CHARLESTON, W.Va. -- "Water is the driving force of all nature," said Leonardo da Vinci, the iconic Italian Renaissance artist born in 1452.
"We must begin thinking like a river if we are to keep a legacy of beauty and life for future generations," said David Brower, a founder of Friends of the Earth, Sierra Club and League of Conservation Voters.
Their quotes are part of an exhibit assembled late last year by Charleston's Storm Water Department on the first floor of the city's parking garage along McFarland Street.
Lee Ann Grogg, who coordinates public education and outreach for the storm water department, said, "We are connected to our rivers more than we realize. People who boat and fish are tied to the river by those activities. But everybody knows the importance of our water.
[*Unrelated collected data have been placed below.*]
(** What [onAgentEvent] leaves in the tool lists. *)
Lemma onAgentEvent_tools evt now c :
  tools (onAgentEvent evt now c)
  = let id := default [] (toolCallId evt) in
    if bool_decide (stream evt = Some (js "tool")) && nonempty id then
      if bool_decide (default [] (phase evt) = js "start") then
        (map_set id {| name := default [] (toolName evt); args := toolArgs evt;
                       startedAt := now |} (activeTools (st c)),
         completedTools (st c))
      else if bool_decide (default [] (phase evt) = js "result") then
        match map_get id (activeTools (st c)) with
        | Some e => (map_delete id (activeTools (st c)),
                     completedTools (st c) ++ [{| entry := e; failed := isError evt |}])
        | None => tools c
        end
      else tools c
    else tools c.
Proof.
  unfold onAgentEvent. simpl. destruct (bool_decide (stream evt = _)); [|done].
  destruct (nonempty _); [|by rewrite !andb_false_r].
  rewrite !andb_true_r. simpl.
  destruct (bool_decide _); [by rewrite (prims_tools _ _ (triggerThinkingUpdate_prims _ _))|].
  destruct (bool_decide _); [|done].
  rewrite (prims_tools _ _ (triggerThinkingUpdate_prims _ _)).
  by destruct (map_get _ _).
Qed.

Lemma map_get_set_eq k v m : map_get k (map_set k v m) = Some v.
Proof.
  unfold map_get. induction m as [|[k' v'] m IH]; simpl.
  - by rewrite bool_decide_eq_true_2.
  - case_bool_decide as E; simpl.
    + by rewrite bool_decide_eq_true_2.
    + by rewrite bool_decide_eq_false_2.
Qed.

Lemma map_get_set_ne k k' v m : k ≠ k' → map_get k (map_set k' v m) = map_get k m.
Proof.
  intros Hne. unfold map_get. induction m as [|[k2 v2] m IH]; simpl.
  - by rewrite bool_decide_eq_false_2.
  - case_bool_decide as E; simpl.
    + subst k2. by rewrite !bool_decide_eq_false_2.
    + by case_bool_decide.
Qed.

Lemma map_get_delete_eq k m : map_get k (map_delete k m) = None.
Proof.
  unfold map_get, map_delete. induction m as [|[k2 v2] m IH]; simpl; [done|].
  case_bool_decide as E; simpl; [done|]. by rewrite bool_decide_eq_false_2.
Qed.

Lemma map_get_delete_ne k k' m : k ≠ k' → map_get k (map_delete k' m) = map_get k m.
Proof.
  intros Hne. unfold map_get, map_delete. induction m as [|[k2 v2] m IH]; simpl; [done|].
  case_bool_decide as E; simpl.
  - subst k2. by rewrite bool_decide_eq_false_2.
  - by case_bool_decide.
Qed.

(** The agent events that name the tool call [id]. *)
Definition about (id : jsstring) (en : event * Z) : bool :=
  match en.1 with
  | OnAgentEvent evt => bool_decide (toolCallId evt = Some id)
  | _ => false
  end.

(** Events that do not name [id] keep its entry and only append to the
    completed list. *)
Lemma others_keep_entry id e es c :
  nonempty id = true →
  forallb (λ en, negb (about id en)) es = true →
  map_get id (activeTools (st c)) = Some e →
  map_get id (activeTools (st (run es c))) = Some e
  ∧ ∃ more, completedTools (st (run es c)) = completedTools (st c) ++ more.
Proof.
  intros Hid. revert c. induction es as [|[ev now] es IH]; intros c Hes Hget; simpl.
  { split; [done|]. exists []. by rewrite app_nil_r. }
  simpl in Hes. apply andb_true_iff in Hes as [Hev Hes].
  assert (Hstep : map_get id (activeTools (st (step ev now c))) = Some e
                  ∧ ∃ more, completedTools (st (step ev now c))
                            = completedTools (st c) ++ more).
  { destruct ev;
      try (match goal with
           | |- context [step ?e now c] =>
               destruct (step_tool_lists e now c I) as [Ha Hd]
           end; rewrite Ha, Hd; split; [done|]; exists []; by rewrite app_nil_r).
    unfold about in Hev. simpl in Hev. apply negb_true_iff in Hev.
    apply bool_decide_eq_false in Hev.
    pose proof (onAgentEvent_tools evt now c) as Ht. simpl in Ht.
    change (step (OnAgentEvent evt) now c) with (onAgentEvent evt now c).
    pose proof (f_equal fst Ht) as Ha. pose proof (f_equal snd Ht) as Hd.
    unfold tools in Ha, Hd. simpl in Ha, Hd. rewrite Ha, Hd. clear Ht Ha Hd.
    assert (Hne : nonempty (default [] (toolCallId evt)) = true →
                  id ≠ default [] (toolCallId evt)).
    { intros Hn ->. destruct (toolCallId evt); [by apply Hev|done]. }
    unfold tools.
    destruct (nonempty (default [] (toolCallId evt))) eqn:Hn;
      [|rewrite andb_false_r; simpl; split; [done|]; exists []; by rewrite app_nil_r].
    specialize (Hne eq_refl). rewrite andb_true_r.
    destruct (bool_decide (stream evt = _)); simpl;
      [|split; [done|]; exists []; by rewrite app_nil_r].
    destruct (bool_decide _); simpl.
    { rewrite map_get_set_ne by done. split; [done|]. exists []. by rewrite app_nil_r. }
    destruct (bool_decide _); simpl;
      [|split; [done|]; exists []; by rewrite app_nil_r].
    destruct (map_get (default [] (toolCallId evt)) _) as [e'|]; simpl.
    - rewrite map_get_delete_ne by done. split; [done|]. by eexists.
    - split; [done|]. exists []. by rewrite app_nil_r. }
  destruct Hstep as [Hget' [m1 Hm1]].
  destruct (IH _ Hes Hget') as [Hfin [m2 Hm2]].
  split; [done|]. exists (m1 ++ m2). by rewrite Hm2, Hm1, app_assoc.
Qed.

(** X4. A completed tool carries its start.  When a tool call starts
    under a non-empty identifier and its result arrives later, with
    any events in between that do not name this call, the last entry
    of [completedTools] is the call as it was started (name, arguments
    and start time of the start event) with the error flag of the
    result; the call is no longer active, and everything completed
    before is still listed, in order. *)
Theorem tool_completion_records_its_start
    (c : config) (started result : AgentEvent) (id : jsstring) (t0 t1 : Z)
    (between : list (event * Z)) :
  nonempty id = true →
  stream started = Some (js "tool") → phase started = Some (js "start") →
  toolCallId started = Some id →
  stream result = Some (js "tool") → phase result = Some (js "result") →
  toolCallId result = Some id →
  forallb (λ en, negb (about id en)) between = true →
  let c' := run ((OnAgentEvent started, t0) :: between ++ [(OnAgentEvent result, t1)]) c in
  last (completedTools (st c'))
  = Some {| entry := {| name := default [] (toolName started);
                        args := toolArgs started; startedAt := t0 |};
            failed := isError result |}
  ∧ map_get id (activeTools (st c')) = None
  ∧ ∃ more, completedTools (st c') = completedTools (st c) ++ more.
Proof.
  intros Hid Hs1 Hp1 Hi1 Hs2 Hp2 Hi2 Hbetween c'.
  subst c'. simpl. rewrite run_app. simpl.
  set (ca := onAgentEvent started t0 c).
  set (e := {| name := default [] (toolName started); args := toolArgs started;
               startedAt := t0 |}).
  assert (Ha : map_get id (activeTools (st ca)) = Some e
               ∧ completedTools (st ca) = completedTools (st c)).
  { pose proof (onAgentEvent_tools started t0 c) as Ht. simpl in Ht.
    rewrite Hs1, Hp1, Hi1 in Ht. simpl in Ht. rewrite Hid in Ht. simpl in Ht.
    unfold tools in Ht. injection Ht as Ha Hd.
    subst ca. rewrite Ha, Hd. by rewrite map_get_set_eq. }
  destruct Ha as [Hget Hdone].
  destruct (others_keep_entry id e between ca Hid Hbetween Hget) as [Hget' [m1 Hm1]].
  set (cb := run between ca) in *.
  pose proof (onAgentEvent_tools result t1 cb) as Ht. simpl in Ht.
  rewrite Hs2, Hp2, Hi2 in Ht. simpl in Ht. rewrite Hid, Hget' in Ht. simpl in Ht.
  unfold tools in Ht. injection Ht as Ha Hd. rewrite Ha, Hd.
  split; [by rewrite last_snoc|]. split; [apply map_get_delete_eq|].
  exists (m1 ++ [{| entry := e; failed := isError result |}]).
  by rewrite Hm1, Hdone, app_assoc.
Qed.
Definition host_after (o : outcome unit) : host :=
  match o with
  | Normal _ h | Raised _ h => h
  | Stuck _ => fresh_host
  end.

(** The host with those three records pending. *)
Definition three_pending : host :=
  host_after (run faulty_handler 1 three_enqueues fresh_host).

(** The same host in the middle of a drain: guard up, roles swapped. *)
Definition three_draining : host :=
  {| instance := drain_begin (instance three_pending);
     observed := observed three_pending |}.

(** Ten thousand records 0, 1, ..., each pushed with an allocator that
    succeeds. *)
Definition ten_thousand : list (Z * realloc_result Z) :=
  (fun i => (Z.of_nat i, realloc_block (fun _ => -1)))
    <$> seq 0 (Z.to_nat 10000).

(** The store holding one record, the release of object 3. *)
Definition freed_once : Memory_Profiler_Events :=
  instance
    (host_after
       (run faulty_handler 1
          (script_call
             (call_enqueue MEMORY_PROFILER_EVENT_TYPE_FREEOBJ 1 2 3 stale_block)
             (fun _ => script_return))
          fresh_host)).

(** ** events.c: the remaining functions *)

(** [sizeof(struct Memory_Profiler_Events)] on LP64: the wrapper (8), two
    queues of a pointer and three [size_t] (2 * 32), two queue pointers (16),
    the guard (4) and the job handle (4). *)
Definition sizeof_Memory_Profiler_Events : Z := 96.

(** [Memory_Profiler_Events_memsize]: [size_t] arithmetic, left to right. *)
Definition Memory_Profiler_Events_memsize (events : Memory_Profiler_Events) : Z :=
  wrap (wrap (sizeof_Memory_Profiler_Events
              + wrap (capacity (queues_at_0 events)
                      * element_size (queues_at_0 events)))
        + wrap (capacity (queues_at_1 events)
                * element_size (queues_at_1 events))).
"There is no better way than this present crisis to know how important the river is to us. It is really important that people know this. We can live longer without food than we can without water."
With its website, colorful pamphlets and an annual rain barrel contest, Grogg's department encourages people to keep chemicals, silt and other waste products out of our rivers.
"Some storm drains go straight to the river. We are in the process of mapping all our storm drains and sewer drains."
Charleston's Storm Water Department is particularly concerned about protecting streams and rivers from cigarette butts, car oil, grass clippings, fertilizers and other car contaminants.
Greg Robinson, a storm water compliance specialist, said, "We all have to think about this. We make little decisions every day, like what to do with cigarette butts. Every year, 100 billion cigarettes butts end up in our rivers. They have between 50 and 60 toxins in them.
"Construction run-off is a long-term issue. And people who use hoses to clean their cars near storm drains help put mud and fertilizers into rivers."
Silt at the bottom of a river, Robinson said, "encourages the growth of algae, which chokes out oxygen and kills fish.
"Excessive silt chokes eggs in the bottom of a river. When eggs don't hatch, it reduces the number of minnows and small fish in the river," Robinson added.
The Kanawha River is between 40 feet and 50 feet deep. Most fish spawn just eight to 10 feet from the edge of the river, which is shallower.
"We often take water for granted," Grogg said.
Charleston's Storm Water Department distributes nine colorful leaflets describing the problems posed by water pollution and teaching people how to curtail that pollution.